A cluster computer performance predictor for memory scheduling

  • Authors:
  • Mónica Serrano;Julio Sahuquillo;Houcine Hassan;Salvador Petit;José Duato

  • Affiliations:
  • Department of Computer Engineering, Universidad Politécnica de Valencia, Valencia, Spain;Department of Computer Engineering, Universidad Politécnica de Valencia, Valencia, Spain;Department of Computer Engineering, Universidad Politécnica de Valencia, Valencia, Spain;Department of Computer Engineering, Universidad Politécnica de Valencia, Valencia, Spain;Department of Computer Engineering, Universidad Politécnica de Valencia, Valencia, Spain

  • Venue:
  • ICA3PP'11 Proceedings of the 11th international conference on Algorithms and architectures for parallel processing - Volume Part II
  • Year:
  • 2011

Quantified Score

Hi-index 0.00

Visualization

Abstract

Remote Memory Access (RMA) hardware allow a given motherboard in a cluster to directly access the memory installed in a remote motherboard of the same cluster. In recent works, this characteristic has been used to extend the addressable memory space of selected motherboards, which enable a better balance of main memory resources among cluster applications. This way is much more cost-effective than than implementing a full-fledged shared memory system. In this context, the memory scheduler is in charge of finding a suitable distribution of local and remote memory that maximizes the performance and guarantees a minimum QoS among the applications. Note that since changing the memory distribution is a slow process involving several motherboards, the memory scheduler needs to make sure that the target distribution provides better performance than the current one.

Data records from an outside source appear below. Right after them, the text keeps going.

Lemma total_on_session {B} (m : IO PivError (PinSession (W * card_handle W)) B) : total m -> total (S := Ag * OpenSession W) (on_session C m).
Proof.
  intros Hm s. unfold on_session. destruct (in_session m _) as [[[w o] b]|] eqn:E1; [discriminate|].
  exfalso. revert E1. exact (total_in_session m Hm (ag_world (fst s), snd s)).
Qed.

Lemma total_on_agent {E B} (m : IO E Ag B) : total m -> total (S := Ag * OpenSession W) (on_agent C m).
Proof. intros Hm s. unfold on_agent. destruct (m (fst s)) as [[a b]|] eqn:E1; [discriminate|now apply Hm in E1]. Qed.

Lemma total_awaits {E} held : total (E := E) (awaits C meanwhile held).
Proof. apply total_modify. Qed.

Lemma total_with_pins {E} held f : total (E := E) (with_pins C meanwhile held f).
Proof. unfold with_pins, awaits. total_walk. Qed.

Lemma total_on_pool {E R} (f : UpstreamPool A -> UpstreamPool A * R) : total (E := E) (on_pool C meanwhile f).
Proof. unfold on_pool, awaits. apply total_bind; [apply total_modify|]. intros u a. now destruct (f (ag_pool a)). Qed.

#[local] Hint Resolve total_on_agent total_awaits total_with_pins total_on_pool : total.

Lemma total_pool_result {R} (f : UpstreamPool A -> UpstreamPool A * res AgentErr R) : total (pool_result C meanwhile f).
Proof. unfold pool_result. total_walk. Qed.

Lemma total_session_on {E B} (f : PivError -> E) k (body : IO E (Ag * OpenSession W) B) : total body -> total (session_on C fuel f k body).
Proof.
  intros Hb. unfold session_on. apply total_bind; [now apply total_on_world, total_open_session|]. intros s a.
  destruct (body (a, s)) as [[[a1 s1] b]|] eqn:E1; [discriminate|now apply Hb in E1].
Qed.

Lemma total_with_card {E B} (f : ReconnectError -> E) g (body : PivToken (card_handle W) -> IO E Ag B) :
  (forall k, total (body k)) -> total (with_card C fuel f g body).
Proof. intros Hb. unfold with_card. apply total_bind; [now apply total_on_world, total_reconnect|]. intros k. apply total_finally, Hb. Qed.

Lemma total_run_prompt p : total (run_prompt C askpass p).
Proof. intros a. unfold run_prompt. now destruct (askpass p a). Qed.

Lemma total_session_op {B} (m : IO PivError (PinSession (W * card_handle W)) B) :
  total m -> total (S := Ag * OpenSession W) (on_session C m).
Proof. apply total_on_session. Qed.

Lemma total_ensure_pin op g : total (ensure_pin C askpass meanwhile op g).
Proof. unfold ensure_pin. pose proof total_run_prompt. total_walk. Qed.

#[local] Hint Resolve total_pool_result total_ensure_pin total_on_world total_on_session : total.

Lemma total_session_pin pin : total (S := Ag * OpenSession W) (on_session C (verify_pin fuel pin)).
Proof. apply total_on_session. now apply (total_verify_pin (H := world_transport)). Qed.

Lemma total_session_retries : total (S := Ag * OpenSession W) (on_session C (pin_retries_remaining fuel)).
Proof. apply total_on_session. now apply (total_pin_retries (H := world_transport)). Qed.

In this paper, a performance predictor is designed in order to find the best memory distribution for a given set of applications executing in a cluster motherboard. The predictor uses simple hardware counters to estimate the expected impact on performance of the different memory distributions. The hardware counters provide the predictor with the information about the time spent in processor, memory access and network. The performance model used by the predictor has been validated in a detailed microarchitectural simulator using real benchmarks. Results show that the prediction accuracy never deviates more than 5% compared to the real results, being less than 0.5% in most of the cases.